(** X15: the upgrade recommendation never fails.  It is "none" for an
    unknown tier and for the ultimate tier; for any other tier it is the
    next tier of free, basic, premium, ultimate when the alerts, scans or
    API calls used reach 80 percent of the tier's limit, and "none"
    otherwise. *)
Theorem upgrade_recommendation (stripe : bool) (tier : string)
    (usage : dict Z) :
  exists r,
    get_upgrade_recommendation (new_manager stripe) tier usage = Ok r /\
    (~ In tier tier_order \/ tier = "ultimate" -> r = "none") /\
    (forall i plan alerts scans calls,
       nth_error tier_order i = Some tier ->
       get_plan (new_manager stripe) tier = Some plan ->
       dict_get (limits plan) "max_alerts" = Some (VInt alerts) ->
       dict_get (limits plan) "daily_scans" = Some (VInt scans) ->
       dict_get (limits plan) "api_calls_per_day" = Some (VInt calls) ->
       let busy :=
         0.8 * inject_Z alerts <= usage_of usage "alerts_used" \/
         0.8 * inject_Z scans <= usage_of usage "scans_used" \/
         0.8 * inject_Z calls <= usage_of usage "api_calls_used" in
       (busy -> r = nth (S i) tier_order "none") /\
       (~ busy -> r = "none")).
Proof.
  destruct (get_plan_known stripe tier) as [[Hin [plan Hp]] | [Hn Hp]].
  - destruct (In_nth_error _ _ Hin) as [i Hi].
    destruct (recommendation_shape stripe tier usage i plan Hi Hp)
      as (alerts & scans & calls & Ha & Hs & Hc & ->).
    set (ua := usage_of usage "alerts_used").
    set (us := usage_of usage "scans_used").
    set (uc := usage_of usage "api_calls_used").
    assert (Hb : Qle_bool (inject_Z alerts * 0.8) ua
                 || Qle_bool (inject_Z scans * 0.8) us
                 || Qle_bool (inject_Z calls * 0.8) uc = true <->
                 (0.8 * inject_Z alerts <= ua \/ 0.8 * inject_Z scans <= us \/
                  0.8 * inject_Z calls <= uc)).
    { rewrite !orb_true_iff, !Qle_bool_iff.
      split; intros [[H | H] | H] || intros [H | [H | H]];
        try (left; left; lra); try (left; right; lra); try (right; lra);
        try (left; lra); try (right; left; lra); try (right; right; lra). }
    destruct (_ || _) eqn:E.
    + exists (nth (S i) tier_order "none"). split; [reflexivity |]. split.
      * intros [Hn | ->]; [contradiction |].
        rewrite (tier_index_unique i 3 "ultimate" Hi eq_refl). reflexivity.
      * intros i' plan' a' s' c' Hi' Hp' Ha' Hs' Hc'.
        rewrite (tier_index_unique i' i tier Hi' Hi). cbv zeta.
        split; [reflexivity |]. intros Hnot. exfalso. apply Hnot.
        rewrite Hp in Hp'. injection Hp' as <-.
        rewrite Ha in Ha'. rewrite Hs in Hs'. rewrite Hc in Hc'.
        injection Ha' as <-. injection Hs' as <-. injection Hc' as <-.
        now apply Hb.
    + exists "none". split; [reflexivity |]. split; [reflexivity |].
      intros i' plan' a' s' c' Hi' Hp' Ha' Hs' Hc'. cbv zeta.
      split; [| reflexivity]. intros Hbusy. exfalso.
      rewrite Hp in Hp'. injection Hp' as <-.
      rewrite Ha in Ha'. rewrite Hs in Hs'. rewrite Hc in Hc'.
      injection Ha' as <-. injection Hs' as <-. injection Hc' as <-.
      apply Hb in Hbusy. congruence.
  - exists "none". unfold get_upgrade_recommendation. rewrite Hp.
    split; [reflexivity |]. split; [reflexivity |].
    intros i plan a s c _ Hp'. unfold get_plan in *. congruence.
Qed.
====================
◆ Exercise ◆
Print exactly the lines above, between the one holding "get_plan (new_manager stripe)" and the one holding "(0.8 * inject_Z", inclusive, and nothing besides.

◆ Task result ◆
       get_plan (new_manager stripe) tier = Some plan ->
       dict_get (limits plan) "max_alerts" = Some (VInt alerts) ->
       dict_get (limits plan) "daily_scans" = Some (VInt scans) ->
       dict_get (limits plan) "api_calls_per_day" = Some (VInt calls) ->
       let busy :=
         0.8 * inject_Z alerts <= usage_of usage "alerts_used" \/
         0.8 * inject_Z scans <= usage_of usage "scans_used" \/
         0.8 * inject_Z calls <= usage_of usage "api_calls_used" in
       (busy -> r = nth (S i) tier_order "none") /\
       (~ busy -> r = "none")).
Proof.
  destruct (get_plan_known stripe tier) as [[Hin [plan Hp]] | [Hn Hp]].
  - destruct (In_nth_error _ _ Hin) as [i Hi].
    destruct (recommendation_shape stripe tier usage i plan Hi Hp)
      as (alerts & scans & calls & Ha & Hs & Hc & ->).
    set (ua := usage_of usage "alerts_used").
    set (us := usage_of usage "scans_used").
    set (uc := usage_of usage "api_calls_used").
    assert (Hb : Qle_bool (inject_Z alerts * 0.8) ua
                 || Qle_bool (inject_Z scans * 0.8) us
                 || Qle_bool (inject_Z calls * 0.8) uc = true <->
                 (0.8 * inject_Z alerts <= ua \/ 0.8 * inject_Z scans <= us \/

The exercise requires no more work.